Para conseguir avançar, parcerias, conhecimento e inovação social são fundamentais. E Lisania lembra do apoio que conseguiu do docente Leonardo Leal e da Universidade. “O professor Leo esteve com a gente no primeiro ciclo nos ajudando a desenvolver o banco comunitário e a moeda social e no treinamento com as mulheres, nos abrindo as possibilidades nesse primeiro caminho”, reconheceu. “Do ano passado pra cá, nós fomos galgando novos rumos e buscando mais oportunidades para empoderar o banco e o território de forma econômica”, destacou Lisânia.
Agora, o Instituto Mandaver já caminha autônomo e de forma ativa, pondo em prática a razão do trabalho da incubadora tecnológica de economia solidária da Ufal, que “é promover processos de empoderamento e emancipação de comunidades através da incubação em economia solidária que visa formar pessoas empreendimentos comunitários, tecnologias sociais e estratégias de desenvolvimento territorial, buscando demostrar o potencial da universidade articulando ensino, pesquisa e extensão”, destacou o professor Leonardo Leal.
Mais sobre a Ites/Ufal
A iniciativa realizada pela Ites da Ufal é pioneira no estado de Alagoas e, além do trabalho realizado no Vergel do Lago, já realizou iniciativas similares no município alagoano de Igaci, em parceria com a Associação de Agricultores Alternativos (Aagra) que criou o Banco Comunitário Olhos, D’Água.

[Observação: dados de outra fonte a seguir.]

(** The integer part and the position of the rest depend on the ratio
    only. *)
Lemma rec_of_ratio (N1 D1 N2 D2 : Z) :
  0 < D1 -> 0 < D2 -> N1 * D2 = N2 * D1 -> rec_of N1 D1 = rec_of N2 D2.
Proof.
  intros H1 H2 Heq.
  rewrite <- (rec_of_scale D2 N1 D1), <- (rec_of_scale D1 N2 D2) by done.
  f_equal; lia.
Qed.

Lemma shr_1_eq (m : Z) (r s : bool) :
  0 <= m ->
  shr_1 {| shr_m := m; shr_r := r; shr_s := s |}
  = {| shr_m := m / 2; shr_r := Z.odd m; shr_s := r || s |}.
Proof.
  intros Hm. destruct m as [|p|p]; [done | | lia].
  destruct p as [p|p|]; cbn [shr_1 Z.odd]; [| |done].
  - f_equal. apply Z.div_unique with (r := 1); lia.
  - f_equal. apply Z.div_unique with (r := 0); lia.
Qed.

(** One shift to the right halves the unit. *)
Lemma shr_1_rec_of (N D : Z) :
  0 <= N -> 0 < D -> shr_1 (rec_of N D) = rec_of N (D * 2).
Proof.
  intros HN HD. unfold rec_of, loc_of.
  pose proof (Z.mod_pos_bound N D HD) as Hr.
  assert (0 <= N / D) as Hq by (apply Z.div_pos; lia).
  rewrite Z.rem_mul_r by lia. rewrite <- Z.div_div by lia.
  rewrite Zmod_odd.
  set (q := N / D) in *. set (r := N mod D) in *.
  assert (forall l, shr_1 (shr_record_of_loc q l)
                    = {| shr_m := q / 2; shr_r := Z.odd q;
                         shr_s := match l with loc_Exact => false | _ => true end |})
    as Hshr.
  { intros [|[]]; cbn [shr_record_of_loc]; by rewrite shr_1_eq. }
  rewrite Hshr.
  destruct (Z.odd q); destruct (Z.eqb_spec r 0) as [Hz|Hnz].
  - rewrite Hz. replace (0 + D * 1) with D by lia.
    destruct (Z.eqb_spec D 0); [lia|].
    replace (2 * D ?= D * 2) with Eq; [done|].
    symmetry. apply Z.compare_eq_iff. lia.
  - destruct (Z.eqb_spec (r + D * 1) 0); [lia|].
    replace (2 * (r + D * 1) ?= D * 2) with Gt; [done|].
    symmetry. apply Z.compare_gt_iff. lia.
  - rewrite Hz. replace (0 + D * 0) with 0 by lia. done.
  - replace (r + D * 0) with r by lia.
    destruct (Z.eqb_spec r 0); [lia|].
    replace (2 * r ?= D * 2) with Lt; [done|].
    symmetry. apply Z.compare_lt_iff. lia.
Qed.
(** X11.  [current_state] of a field as built returns, for every class
    but the Boolean class, the dict of the class path under [field_type]
    and of each attribute that [args] names under its name, and of nothing
    else.  For a Boolean field it raises [AttributeError]: [args] of the
    class names [choices], which its constructor never sets. *)
Theorem current_state_init (module : string) c args f :
  init c args = Ok f ->
  (c = BooleanField -> current_state module f = Raise AttributeError)
  /\ (c <> BooleanField ->
      exists state,
        current_state module f = Ok state
        /\ state !! "field_type" = Some (VStr (module +:+ "." +:+ class_name c))
        /\ (forall k, k ∈ Fields.args c ->
                      is_Some (attrs f !! k) /\ state !! k = attrs f !! k)
        /\ (forall k, k <> "field_type" -> k ∉ Fields.args c -> state !! k = None)).
Proof.
  intros H. pose proof (init_cls _ _ _ H) as Hcls. split.
  - intros ->. pose proof (init_choices _ _ _ H) as Hc. cbn in Hc.
    unfold current_state. rewrite Hcls. cbn [Fields.args collect_args].
    unfold getattr_arg. rewrite Hc, Hcls. reflexivity.
  - intros Hc. unfold current_state. rewrite Hcls.
    rewrite collect_args_Some
      by (apply Forall_forall; intros k Hk; by eapply init_args_set).
    cbn [bind]. eexists. split; [reflexivity|].
    split; [|split].
    + rewrite dict_update_lookup.
      rewrite bool_decide_eq_false_2; [apply lookup_singleton_eq|].
      intros Hin. apply list_elem_of_In in Hin.
      destruct c; cbn in Hin; intuition discriminate.
    + intros k Hk. pose proof (init_args_set _ _ _ _ H Hc Hk) as [v Hv].
      split; [eauto|]. rewrite dict_update_lookup.
      rewrite bool_decide_eq_true_2 by assumption. by rewrite Hv.
    + intros k Hft Hk. rewrite dict_update_lookup.
      rewrite bool_decide_eq_false_2 by assumption.
      by rewrite lookup_singleton_ne.
Qed.

(** *** A many-to-many field as built *)

(** X12.  The many-to-many constructor stores neither [null] nor
    [own_model]: on the field it returns, [validate(None)] raises
    [AttributeError] and [creation_query] raises [KeyError], until
    something else sets those attributes. *)
Theorem init_ManyToManyField_incomplete args f :
  init ManyToManyField args = Ok f ->
  validate lib f VNone = Raise AttributeError
  /\ creation_query lib f = Raise KeyError.
Proof.
  intros H. pose proof (init_cls _ _ _ H) as Hcls.
  assert (Habsent : forall k, k = "null" \/ k = "own_model" -> attrs f !! k = None).
  { intros k Hk. destruct (attrs f !! k) as [v|] eqn:Hv; [exfalso|reflexivity].
    destruct (init_attrs_cases _ _ _ _ _ H Hv) as [->|[Hin|[[-> _]|[->|[->| ->]]]]];
      try (destruct Hk; discriminate).
    cbn in Hin. destruct Hk as [-> | ->]; intuition discriminate. }
  split.
  - unfold validate. rewrite Hcls.
    unfold ManyToManyField_validate, Field_validate, getattr.
    rewrite (Habsent "null") by auto. reflexivity.
  - unfold creation_query. rewrite Hcls.
    unfold ManyToManyField_creation_query, creation_string. rewrite Hcls.
    cbn [bind]. unfold format, ManyToManyField_creation_string.
    cbn [format_from Ascii.eqb Bool.eqb field_special orb String.append].
    unfold field_value. cbn [String.eqb all_digits]. 
    rewrite (Habsent "own_model") by auto. reflexivity.
Qed.

(** *** Choices given as pairs *)

Lemma dict_set_keys (d : list (pyval * pyval)) (k : string) (v : pyval) (s : string) :
  existsb (fun kv => py_eq (VStr s) (fst kv)) (dict_set d (VStr k) v)
  = existsb (fun kv => py_eq (VStr s) (fst kv)) d || String.eqb s k.
Proof.
  induction d as [|[k' v'] d IH]; cbn [dict_set existsb fst].
  - cbn [py_eq]. by rewrite orb_false_r, orb_false_l.
  - destruct (py_eq k' (VStr k)) eqn:Hk; cbn [existsb fst].
    + apply py_eq_str in Hk as ->. cbn [py_eq].
      destruct (String.eqb s k); cbn [orb]; [reflexivity|by rewrite orb_false_r].
    + rewrite IH. by rewrite orb_assoc.
Qed.

Lemma dict_of_pairs_choice_pairs (kvs : list (string * pyval)) : forall d0,
  exists d,
    dict_of_pairs d0 (map choice_pair kvs) = Ok d
    /\ forall s,
         existsb (fun kv => py_eq (VStr s) (fst kv)) d
         = existsb (fun kv => py_eq (VStr s) (fst kv)) d0
           || bool_decide (s ∈ map fst kvs).
Proof.
  induction kvs as [|[k v] kvs IH]; intros d0.
  - exists d0. split; [reflexivity|]. intros s.
    rewrite bool_decide_eq_false_2 by apply not_elem_of_nil. by rewrite orb_false_r.
  - cbn [map choice_pair fst snd dict_of_pairs py_iter bind hashable].
    destruct (IH (dict_set d0 (VStr k) v)) as (d & Hd & Hkeys).
    exists d. split; [exact Hd|]. intros s. rewrite Hkeys, dict_set_keys.
    rewrite <- orb_assoc. f_equal.
    destruct (String.eqb_spec s k) as [->|Hne].
    + cbn [orb]. symmetry. apply bool_decide_eq_true_2. left.
    + cbn [orb]. apply bool_decide_ext. split.
      * intros Hin. by right.
      * intros Hin. apply elem_of_cons in Hin as [?|?]; [contradiction|assumption].
Qed.

(** X13.  A Char or Text field built with its choices given as a tuple of
    pairs, the keys being texts, accepts a text exactly when it is the key
    of one of the pairs, and raises [FieldError] on any other text. *)
Theorem validate_choice_pairs c args f (kvs : list (string * pyval)) (s : string) :
  c = CharField \/ c = TextField ->
  init c args = Ok f ->
  args !! "choices" = Some (VTuple (map choice_pair kvs)) ->
  validate lib f (VStr s)
  = if bool_decide (s ∈ map fst kvs) then Ok VNone else Raise FieldError.
Proof.
  intros Hc H Hargs. pose proof (init_cls _ _ _ H) as Hcls.
  pose proof (init_choices _ _ _ H) as Hchoices.
  assert (Hl : lookup_later (forwarded c args) "choices"
               = Some (VTuple (map choice_pair kvs))).
  { destruct Hc as [-> | ->]; cbn; unfold param; by rewrite Hargs. }
  rewrite Hl in Hchoices. destruct Hchoices as (x & Hx & Hattr).
  cbn [choices_of py_iter bind] in Hx.
  destruct (dict_of_pairs_choice_pairs kvs []) as (d & Hd & Hkeys).
  rewrite Hd in Hx. injection Hx as <-.
  assert (Hv : validate lib f (VStr s) = Field_validate f (VStr s)).
  { unfold validate. rewrite Hcls. by destruct Hc as [-> | ->]. }
  rewrite Hv. unfold Field_validate. rewrite Hattr.
  cbn [is_none bind in_keys hashable]. rewrite Hkeys. cbn [existsb orb].
  assert (Hstr : isinstance_any (VStr s) (internal_type (cls f)) = true).
  { rewrite Hcls. by destruct Hc as [-> | ->]. }
  rewrite Hstr. by destruct (bool_decide _).
Qed.

(** *** A Boolean field does not validate what it sanitizes *)

(** X14.  [sanitize_data] of a Boolean field hands [None] back, whatever
    the field says of null: on a field built without null, or with null
    false, [validate] raises [FieldError] on the [None] that
    [sanitize_data] lets through. *)
Theorem BooleanField_sanitize_data_None args f :
  init BooleanField args = Ok f ->
  args !! "null" = None \/ args !! "null" = Some (VBool false) ->
  sanitize_data lib f VNone = Ok VNone
  /\ validate lib f VNone = Raise FieldError.
Proof.
  intros H Hnull. pose proof (init_cls _ _ _ H) as Hcls. split.
  - unfold sanitize_data. rewrite Hcls. reflexivity.
  - assert (Hattr : attrs f !! "null" = Some (VBool false)).
    { apply (init_attr _ _ _ "null" _ H); [|discriminate].
      cbn. unfold param. by destruct Hnull as [-> | ->]. }
    unfold validate. rewrite Hcls.
    by rewrite (Field_validate_None f _ (getattr_Some _ _ _ Hattr)).
Qed.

No caso do Vergel do Lago, a preocupação era sanar um problema ambiental e aumentar o rendimento das famílias de pescadores e marisqueiras. “O bairro é atingido por vários vetores de vulnerabilidade socioeconômica e vive em condição de extrema pobreza. A principal fonte de renda vem do extrativismo do sururu na laguna Mundaú. Uma família composta por cinco pessoas trabalhando com o molusco só consegue obter uma renda de meio salário mínimo por mês. E ainda há o problema do descarte inadequado das cascas de sururu que produz altos volumes de poluição ambiental, implicando em alto custo de limpeza urbana”, explicou Leonardo Leal.
Como solução, a proposta que foi desenvolvida foi a criação da moeda social sururote e do Banco Laguna. “As marisqueiras da comunidade podem trocar as cascas de sururu e receber até R$300 sururotes por mês. A moeda social circula na comunidade e elas utilizam no comércio local credenciado, comprando itens da cesta básica, higiene pessoal e remédios”, destacou o professor.
Ao explicar a cadeia produtiva até chegar ao sururote, o professor detalha que o marisco é extraído da laguna Mandaú, lavado, pesado, embalado e vendido pelas marisqueiras e pescadores da comunidade. Após esse processo, as cascas são coletadas e levadas pelas marisqueiras a um ponto de coleta para serem pesadas e trocadas pela moeda social.
Já as cascas recolhidas pelo Mandaver são usadas para a confecção de cobogós - idealizados pelos arquitetos Rodrigo Ambrósio e Marcelo Rosenbaum e pelo artesão Itamarcio dos Santos - e, depois, comercializados no mercado brasileiro de arquitetura e design. A produção do cobogó é realizada por uma empresa social gerenciada em parceria entre o IABS e a comunidade.
O resultado obtido com as vendas dos cobogós é revertido para um fundo que alimenta a circulação da moeda social e a geração de renda para comunidade. Desse modo, se dá a sustentabilidade do projeto. Em relação ao impacto socioambiental, a comunidade registra a redução do descarte das cascas de sururu.